Once the line containing "answered in one state of the node." is found in the entries below, reproduce it and every line after it, stopping at and including the line containing "Generated protobuf code, the"; reproduce nothing else, and keep each line exact.

################

(* ===== verification/Prelude.v ===== *)
(** * Quorum: a verification development of the job orchestration platform

    Quorum is a Go server that accepts jobs over HTTP, stores them, hands them
    to local or remote workers in priority order, retries failures with
    exponential back-off, recovers the jobs of dead workers and its own queues
    after a crash, and replicates job commands with Raft.  The sources are under
    [src/]; the paths below are relative to [src/internal/].

    ** The program and its model

    - Data.  [Job] ([job/job.go], [job/result.go]): jobs, statuses, the
      transition table, results, error values.  [Lease] ([job/lease.go]),
      [Retry] ([retry/policy.go]), [Dlq] ([dlq/dlq.go]), [Metrics]
      ([metrics/metrics.go]), [Config] ([config/config.go]).
    - The standard library, as far as the program calls it.  [GoStrings]
      ([strings], [strconv]), [Utf8], [Json] and [JsonText] (values, printing,
      parsing, indentation, torn texts), [GoTime] (RFC 3339), [Codec] ([Marshal]
      and [Unmarshal] of structs: the class [Struct] of types with JSON fields
      and their laws), [Crypto] (base64, SHA-256, HMAC).
    - Storage.  [Store] ([store/store.go]) has the Go interface as the class
      [StoreOps], an abstract store [Abs] with one operation per method, and the
      class [StoreLaws] of what a backend promises: a simulation to the abstract
      store.  [ReliableStore] adds that no call fails below the store and
      [StrictStore] that an id in use is refused.  [MemoryStore]
      ([store/memory_store.go]) is the in-memory backend and discharges all three;
      [BoltStore] ([store/bolt_store.go]) keeps JSON texts in
      the buckets of the bbolt library, itself the class [Bbolt] of transactions
      with their documented laws, and discharges the first.  [Storage]
      ([storage/wal.go], [snapshot.go]) has the write-ahead log and the snapshot
      file as bytes.
    - Queues.  [Heap] has the sift loops of Go's [container/heap] over
      [queue/heap.go], by well-founded recursion; [Queue] ([queue/queue.go],
      [priority.go], [delay.go]) adds comparators that read the store at each
      call, the notification channel and the depth gauge; a push, the count and
      the notification are three steps of a goroutine ([Machine.Enqueue]).
    - Workers.  [Broker] ([broker/broker.go]) routes by topic; [Manager]
      ([workermanager/manager.go]) keeps registrations, idle workers, heartbeats
      and the monitor; [Executor] ([executor/]) has the token bucket and the
      circuit breaker; [Runner] ([runner/runner.go]) executes a job; [Worker]
      ([worker/worker.go]) is the pool of local workers as a step relation;
      [Rpc] ([rpc/]) has both sides of the worker protocol, [Link]
      ([rpc/client/client.go], [rpc/proxy/]) the client's registration and
      heartbeat loop and the proxy of a remote worker, and [WorkerMain]
      ([cmd/worker/main.go]) the worker process's settings and executor.
    - Control.  [Cron] ([cron/cron.go]), [Events] ([events/broadcaster.go]),
      [Consensus] ([consensus/fsm.go], [raft.go]), [Scheduler]
      ([scheduler/scheduler.go]) and [Engine] ([engine/engine.go]).  [Boot] opens
      and stops a node on either backend, with its Raft node; [Lifecycle] has the
      goroutines of [Start], [watchLeadership] and [Stop] with their contexts, the
      places of their loops at which they look at them, and the wait group; [Cluster] is a step relation of several nodes over one
      replicated log; [Process] has the two [main] functions step by step.
    - The HTTP interface.  [Auth] ([auth/jwt.go], [middleware/auth.go]): tokens,
      roles and the authorizer.  [RequestContext] ([middleware/auth.go],
      [requestid.go]): the values the middleware passes down.  [Handlers] ([handlers/], [httpapi/]): one
      program per handler, from the bytes of the request to those of the
      response.  [Server] ([cmd/server/server.go], [middleware/], the event
      stream of [events/broadcaster.go]): the route table, the role guards, the
      middleware chain and the order of start-up.
    - Observation and tools.  [Telemetry] ([tracing/tracing.go], the spans of the
      runner, the workers and the middleware, the metrics registry) has a span
      as the list of calls made on it.  [FileLock] ([oteltest/oteltest.go]) is
      the lock file the tracing tests share.  [Benchmark]
      ([benchmark/benchmark.go]) has the load generator's arithmetic and
      experiments over [Float64], binary floating point on Stdlib's [SpecFloat].
    - The dashboard.  [Js] has the values, coercions and methods of JavaScript
      the page's script uses; [Dashboard] ([cmd/server/web/app.js], on the
      elements of [index.html]) has its functions as programs over the page that
      may throw, with the markup they write.

    Every component is a Module with its state as a Record and one definition
    per operation.  Components whose methods run under one mutex are pure
    functions of their state.  [Machine] puts them together: the record [State]
    of everything the goroutines of the process share, the type [act] of atomic
    calls (one critical section, channel operation or atomic counter each), and
    [prog], programs over such calls.  A handler of [Scheduler], [Engine],
    [Runner], [Rpc], [Handlers] or [Server] is a [prog] that follows the
    source call by call; [run] executes it alone.  Channels are bounded buffers;
    a full or empty channel takes the [default] branch of a [select], or blocks.
    A nil dereference or a negative shift count is [Panic].

    ** What the theorems show

    - The running node.  [Invariant] defines the invariant [core] of the shared
      state, with ghost "hands" for what goroutines in flight hold, and a
      thread-modular logic [wp] with one rule per atomic call; [HandlerProofs]
      proves each handler in it; [System] interleaves all goroutines of a
      standalone node call by call, both loops of the scheduler among them, with
      crashes and restarts at any point.  In every reachable configuration no
      pending job is lost, no scheduled one but those the delay loop took in
      place of another (a run in which it does is [System.delay_race_drops_job]),
      no goroutine has panicked but those serving the event stream, the next
      dequeued job has the highest priority, an idempotency key names one job,
      and a restart queues exactly the pending and scheduled jobs, each twice.
      [Wakeup] adds that a waiting loop never misses a queued job.
    - Handlers alone.  [SchedulerSpec] and [EngineSpec] give what each handler
      does on each branch: success, retry, exhaustion, dispatch, recovery of a
      dead worker, promotion of delayed jobs, idempotent submission, remote
      execution; and the behaviours listed as findings, among them that local
      failures are not retried and that a Raft leader does not queue what it
      acknowledges.
    - Jobs from beginning to end.  [EndToEnd] chains the handlers of the control
      node and of a worker process for a job that is alone on its node: one that
      always fails is sent out once more than its retries, with the pauses of the
      policy, and ends as a dead letter; one submitted over HTTP that succeeds
      reads back as completed.
    - Nodes over time.  [Cluster]: nodes whose stores only the log has written
      agree at the same point of it, whatever joins, departures, snapshots, reused
      ids and local writes there were, and one that has applied the log takes over
      by queueing exactly its pending and scheduled jobs; outcomes of jobs are not
      in the log, so a job can run again after a failover.  [Boot]: a process on a
      database comes back with its jobs, queues (twice filled without Raft) and id
      counter; a Raft snapshot on disk can take jobs back.  [Lifecycle]: with
      alternating leadership notices at most one dispatcher is active, and [Stop]
      waits for the goroutines [Start] has started and can always return; a missed
      notice leaves two dispatchers, and the scheduler's loops are not waited for.
      [Link]: a worker with timely heartbeats stays alive, a silent one is found
      within a period of the monitor's ticker and the latency of its ticks.
      [Process]: what precedes serving, and that the deferred [Stop] never runs.
    - Requests.  [Server] shows that nothing changes without the token of a
      submitter or an admin.  [ServerSpec] shows that the server enforces the
      documented role table, that every response is well typed, what submissions
      (new, repeated, scheduled, invalid) and cancellations answer and do, that
      a submitted job reads back, and that the cluster's counters are exact.
      [Auth] shows that tokens round-trip and that only signed, unexpired ones
      are accepted; [RequestContext] that the role check through the request's
      context is that decision.  Requests are among the goroutines of [System];
      one that panicked, as those for the event stream do, is ended there as
      net/http ends it.
    - The page.  [DashboardSpec] feeds the script with the server's answers: a
      poll of a node without authorization ends without an exception and shows
      the counters, workers, schedules and selected jobs of the node whatever the
      page showed before; with authorization no poll gets past the job counters.
      One tab is open at a time, an event becomes a line of the log, and the
      simulator and the drawing show what the server never said.
    - Components.  [MemoryStore] answers any sequence of reads and writes as the
      abstract store does and keeps its status index exact; [BoltStore] refines it up to
      calls that fail without effect, and survives a restart; the log replays,
      also after a crash in the middle of an append ([Storage]); on every lawful
      store a terminal status is final and statuses follow the table ([Store]);
      a queue sorts ([Queue]); selection and routing ([Broker]); failure detection and
      the worker gauge ([Manager]); acceptance of jobs by local workers and the
      window in which one is lost ([Worker]); topics of the environment
      ([WorkerMain]); lease release ([Lease]); back-off bounds and
      overflow ([Retry]); cron ticks and next-run times ([Cron]); breaker and
      rate limit ([Executor]); slow subscribers ([Events]); agreement of
      replicas and snapshots ([Consensus]); spans that tell the outcome and
      statuses that were sent ([Telemetry]); exclusion by the lock file and the
      races on a stale one ([FileLock]); percentiles, failure rates, the
      jobs submitted and counted and the recovery experiment ([Benchmark]).

    ** Bounds, fuel and assumptions

    Go's [int] and [int64] are [Z] with the wrap-around of [wrap64] where the
    code computes with them; [int32] appears on the wire ([wrap32]).  Times are
    nanoseconds since Go's zero time; the zone of the wall clock is a parameter
    where a component reads calendar fields.  The order in which Go ranges over
    a map is the parameter [GoRange], any permutation.  The sift loops and
    [Cron.nextRun] are total functions.  [Scheduler.ProcessDelayedJobs] takes a
    number of turns; one more than the queue's length is enough
    ([SchedulerSpec.delayed_jobs_promoted]).  The loops of [Link], [Lifecycle],
    [FileLock] and [Benchmark] run over an arbitrary finite sequence of events,
    ticks or polls.  Percentiles are compared with their definition for up to two
    thousand values, which is above what the program measures in a run.

    The Raft library, worker connections, the executed jobs and contexts are
    the fields of [Machine.Env], chosen anew at every call of a run.  [System]
    covers a standalone node and assumes that the scheduler's context is not
    cancelled and that job ids stay below the largest [int].  [Engine.DeleteJob]
    has no caller in the server and is not among the steps.  [System] and
    [Cluster] are over reliable stores, [Cluster] over strict ones as well.

    Numbers beyond JavaScript's safe integers, the case of letters and the times
    of the user's locale are the class [Js.Engine]; a poll's requests are
    answered in one state of the node.

    Requests have an ASCII path without escapes.  The dashboard's files, the
    Prometheus page and the status of the multiplexer's own redirects are
    parameters of [Server]; the offset of the zone a time is printed in is the
    parameter [located].  The event stream is run for a chosen number of events.
    Writes to a file may be short or fail; reads of the log succeed.

    ** Not modelled

    Generated protobuf code, the connections of gRPC, elections, transport and
    log storage of the Raft library, the histogram and the text format of the
    Prometheus library, the style sheet and the static text of the web page, log
    lines other than those of requests, the spans of the scheduler, the engine
    and the Raft node, and the printing of the benchmark command: calls of
    libraries, or output without effect on the state above. *)

From stdpp Require Export base tactics option list gmap strings pretty.
From Stdlib Require Export ZArith Lia.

################

▸ **Response to the task**
    answered in one state of the node.

    Requests have an ASCII path without escapes.  The dashboard's files, the
    Prometheus page and the status of the multiplexer's own redirects are
    parameters of [Server]; the offset of the zone a time is printed in is the
    parameter [located].  The event stream is run for a chosen number of events.
    Writes to a file may be short or fail; reads of the log succeed.

    ** Not modelled

    Generated protobuf code, the connections of gRPC, elections, transport and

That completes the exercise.